The Stages of Appreciation
As a child, I revered my mother. Her grace extended beyond her physical agility as a ballerina. Her eyes were big and dark. They could envelope me with warmth….or serve as a stern reminder to behave properly. My mother was tender and kind. Her hugs fixed anything that medicine could not even address.
As a teenager, I challenged my mother. I resisted her attempts to keep me safe. To me, they seemed far more restrictive than the edicts imposed by other parents. I felt stifled. As a mother now, I realize it was fear that motivated her actions. Time teaches us so many lessons.
As an adult, I respected my mother. I realized how many tragedies and losses she suffered and still maintained her faith. She lived through a war and never spoke of it. She lost not one, but two daughters. For some, it appeared that my mother had an easy life. She was beautiful, talented and surrounded by affluence and adoration. She was extremely private. Few knew of the extent of her physical maladies.
As a grieving daughter, I will always feel my mother was taken too soon. She only saw the beginning of my children’s successes. She missed the marriage of my oldest. She is not physically here to worship her grandchildren. We have all been deprived of continued rounds of tenderness and wisdom.
A Mother’s Wisdom
I tend to think that my mother’s wisdom was instinctual. Some of her catch phrases have carried me through life. In tribute to her, I am happy to share some here:
• Family is forever. Never forget where you came from, or how it made you.
• If someone speaks poorly about someone to you, that person is doing the same to you.
• Keep confidences, including your own.
• Pursue your dreams, but always be able to support yourself.
• Criticize a child’s actions, rather than pasting a permanent label on their persona.
• Forgive, even when forgetting is not so easy.
There are so many more that I could add to this list. This one continues to make me giggle. “Don’t sing at the table.
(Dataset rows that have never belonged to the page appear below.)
(** X11: a cancelled booking leaves the schedule: after [delete] has
    answered with the booking, no schedule of any provider for any date
    lists a booking with that id. *)
Theorem schedule_after_cancel env req now now' w w' body env2 req2 l a :
  run (ApointmentController.delete env req now now') w = (w', Responded 200 body) ->
  run (ScheduleController.index env2 req2) w' = (w', Responded 200 (JList l)) ->
  In a l ->
  Apointment.id a <> params_id req.
Proof.
  intros Hdel Hidx Hin Hid.
  destruct (delete_success _ _ _ _ _ _ _ Hdel) as (_ & b & Hb & _ & Hrows).
  destruct (findByPk_id _ _ _ Hb) as [Hbid _].
  rewrite index_unfold in Hidx.
  destruct (isNull _); [discriminate|].
  injection Hidx as <-.
  unfold Apointment.findAll in Hin. apply filter_In in Hin.
  destruct Hin as [Hin Hday].
  apply day_where_on_schedule in Hday. destruct Hday as (_ & Hactive & _).
  rewrite Hrows in Hin.
  apply (saved_rows_canceled b now' _ a Hin); congruence.
Qed.

Lemma schedule_after_cancel_witness :
  run (ScheduleController.index Sample.up (SampleList.get 1 (10 * Sample.hour)))
      SampleList.w3
  = (SampleList.w3, Responded 200 (JList [SampleList.booked2]))
  /\ Apointment.id SampleList.booked2 <> 1.
Proof.
  split; [reflexivity|].
  apply (schedule_after_cancel Sample.up (Sample.del 2 1) 0 1
           SampleList.w2 SampleList.w3
           (JLoaded (canceled (users SampleList.w2) Sample.booked 1))
           Sample.up (SampleList.get 1 (10 * Sample.hour))
           [SampleList.booked2] SampleList.booked2).
  - reflexivity.
  - reflexivity.
  - left. reflexivity.
Defined.

Lemma active_at_in p d rows a :
  In a rows -> slot_where p d a = true -> (1 <= active_at p d rows)%nat.
Proof.
  intros Hin Hslot. unfold active_at.
  assert (In a (filter (slot_where p d) rows)) as H
      by (apply filter_In; split; assumption).
  destruct (filter (slot_where p d) rows); [destruct H|cbn; lia].
Qed.

Lemma slot_unique_tail x rows : slot_unique (x :: rows) -> slot_unique rows.
Proof.
  intros Hu p d. specialize (Hu p d). unfold active_at in *. cbn [filter] in Hu.
  destruct (slot_where p d x); cbn [List.length] in Hu; lia.
Qed.
Lemma innerRadius_range c i : 27 <= Venn.innerRadius c i <= 235.8.
Proof.
  unfold Venn.innerRadius, Venn.layerIndex. cbv zeta.
  rewrite Venn_dpRadius_value, INR_totalLayers.
  pose proof (clamp_range 0.3 0.8 (IZR c / 300)) as Hc.
  assert (Hm : 0 <= INR (i mod Venn.totalLayers) <= 7)
    by (apply INR_mod_bound; [unfold Venn.totalLayers; lia | rewrite INR_totalLayers; lra]).
  set (f := Rmin 0.8 _) in *. set (m := INR (i mod Venn.totalLayers)) in *.
  assert (Hf : 0.3 <= f <= 0.8) by (apply Hc; lra).
  rewrite Rmult_assoc.
  pose proof (prod_bounds f (0.25 + m / 8 * 0.65) 0.3 0.8 0.25 0.81875) as Hp.
  lra.
Qed.

Lemma outerRadius_range c i : 235.6 <= Venn.outerRadius c i <= 752.
Proof.
  unfold Venn.outerRadius, Venn.dsLayerIndex. cbv zeta.
  rewrite Venn_dpRadius_value, INR_dsLayerCount.
  pose proof (clamp_range 1.2 2.2 (1.2 + IZR c / 200)) as Hc.
  assert (Hm : 0 <= INR (i mod Venn.dsLayerCount) <= 8)
    by (apply INR_mod_bound; [unfold Venn.dsLayerCount; lia | rewrite INR_dsLayerCount; lra]).
  set (f := Rmin 2.2 _) in *. set (m := INR (i mod Venn.dsLayerCount)) in *.
  assert (Hf : 1.2 <= f <= 2.2) by (apply Hc; lra).
  rewrite Rmult_assoc.
  pose proof (prod_bounds f ((1.2 + m / 9 * 1.0) / 2.2) 1.2 2.2 (1.2 / 2.2)
                ((1.2 + 8 / 9) / 2.2)) as Hp.
  lra.
Qed.

Lemma vennRing_stable : updateStable vennRing.
Proof.
  split.
  - intros c n H. exact H.
  - intros col n (r & Hon & Hr). exists r. unfold promoteMixed.
    destruct (type n) eqn:Et; try (rewrite Et; now split). now split.
Qed.

Lemma Venn_rings src ds cm rnd g :
  Venn.getVennNetworkLayout src ds cm rnd = Ok g -> Forall vennRing (nodes g).
Proof.
  intros Hok. apply (Venn_nodes_Forall _ src ds cm rnd) with (g := g); [| | |exact Hok|].
  - apply vennRing_stable.
  - intros dp sector row i k _ _ _. exists (Venn.innerRadius (sourceCount row) i).
    split; [apply entityNode_onCircle | apply innerRadius_range].
  - intros dp sector row i k _ _ _. exists (Venn.outerRadius (downstreamCount row) i).
    split; [apply entityNode_onCircle | apply outerRadius_range].
  - intros counts. apply Venn_platformNodes_Forall. intros dp i _.
    exists (vennPlatformRadius counts dp i).
    split; [apply regionNode_onCircle | apply vennPlatformRadius_range].
Qed.

Lemma vennRing_dist2 n r :
  onCircle Venn.centerX Venn.centerY r n -> vennDist2 n = r * r.
Proof. intros H. exact H. Qed.

Lemma vennDownstreamNode_dist2 cm dp sector row i r :
  vennDist2 (vennDownstreamNode cm dp sector row i r)
  = Venn.outerRadius (downstreamCount row) i * Venn.outerRadius (downstreamCount row) i.
Proof. apply circle_point. Qed.

Lemma vennPlatformNode_dist2 cm counts total dp i :
  vennDist2 (vennPlatformNode cm counts total dp i)
  = vennPlatformRadius counts dp i * vennPlatformRadius counts dp i.
Proof. apply circle_point. Qed.
(** One statement against one version of the tables, at database time [now]. *)
Definition exec (env : Environment) (now : Z) (s : Statement) (t : Tables)
    : Result (QueryResult * Tables) :=
  match db_fault env s with
  | Some e => Rejected e
  | None =>
      match s with
      | SelectEnqueueMessagesSms job => procedure (enqueue_messages_sms env job t)
      | SelectUpdateStatsSms c => procedure (update_stats_sms env c t)
      | SelectEnqueueMessagesEmail job =>
          procedure (enqueue_messages_email env job t)
      | SelectUpdateStatsEmailWithRead c =>
          procedure (update_stats_email_with_read env c t)
      | SelectGetMessagesToSendSms job rate =>
          match get_messages_to_send_sms env job rate t with
          | Resolved (ms, t') => Resolved (SmsRows (map mkSmsResultRow ms), t')
          | Rejected e => Rejected e
          end
      | SelectGetMessagesToSendEmailWithAgency job rate =>
          match get_messages_to_send_email_with_agency env job rate t with
          | Resolved (ms, t') => Resolved (EmailRows (map mkEmailResultRow ms), t')
          | Rejected e => Rejected e
          end
      | SelectCampaignOwnerEmail c =>
          match select_owner_email c t with
          | Resolved rows => Resolved (OwnerEmailRows rows, t)
          | Rejected e => Rejected e
          end
      | UpdateSmsOpsSending row messageId =>
          Resolved
            (NoRows,
             with_sms_ops t
               (update_where row (set_sms_sending now messageId) (sms_ops t)))
      | UpdateSmsOpsError row error =>
          Resolved
            (NoRows,
             with_sms_ops t (update_where row (set_error now error) (sms_ops t)))
      | UpdateEmailOpsSending row =>
          Resolved
            (NoRows,
             with_email_ops t
               (update_where row (set_email_sending now) (email_ops t)))
      | UpdateEmailOpsError row error =>
          Resolved
            (NoRows,
             with_email_ops t
               (update_where row (set_error now error) (email_ops t)))
      end
  end.

(** [connection.query(sql, { replacements, transaction })].  Without a
    transaction the statement commits on its own; with one it works on the
    tables of the open transaction.  Every call takes one tick of the
    database clock, whether the statement goes through or is refused. *)
Definition query (env : Environment) (s : Statement)
    (transaction : option Transaction) : Async QueryResult :=
  fun w =>
    match transaction with
    | None =>
        match exec env (clock w) s (committed w) with
        | Resolved (rows, t') =>
            (Resolved rows,
             mkWorld t' (inTransaction w) (clock w + 1) (outbox w) (logs w))
        | Rejected e =>
            (Rejected e,
             mkWorld (committed w) (inTransaction w) (clock w + 1) (outbox w)
                     (logs w))
        end
    | Some _ =>
        match inTransaction w with
        | None => (Rejected (mkError "no transaction is open"), w)
        | Some t =>
            match exec env (clock w) s t with
            | Resolved (rows, t') =>
                (Resolved rows,
                 mkWorld (committed w) (Some t') (clock w + 1) (outbox w)
                         (logs w))
            | Rejected e =>
                (Rejected e,
                 mkWorld (committed w) (Some t) (clock w + 1) (outbox w)
                         (logs w))
            end
        end
    end.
You’ll get a crazy husband.” I suppose I will keep silent on the accuracy of that prophecy.
My Mother’s Day
The circle of life continues. As Mother’s Day approaches, I will plant some flowers and say prayers by my mother’s grave. However, my day will not be overrun with melancholy feelings. As a mother for more than half my life, I have treasures myself. The kindness and warmth now comes from my offspring and sweet grandchildren. I continue to realize my good fortune and many blessings.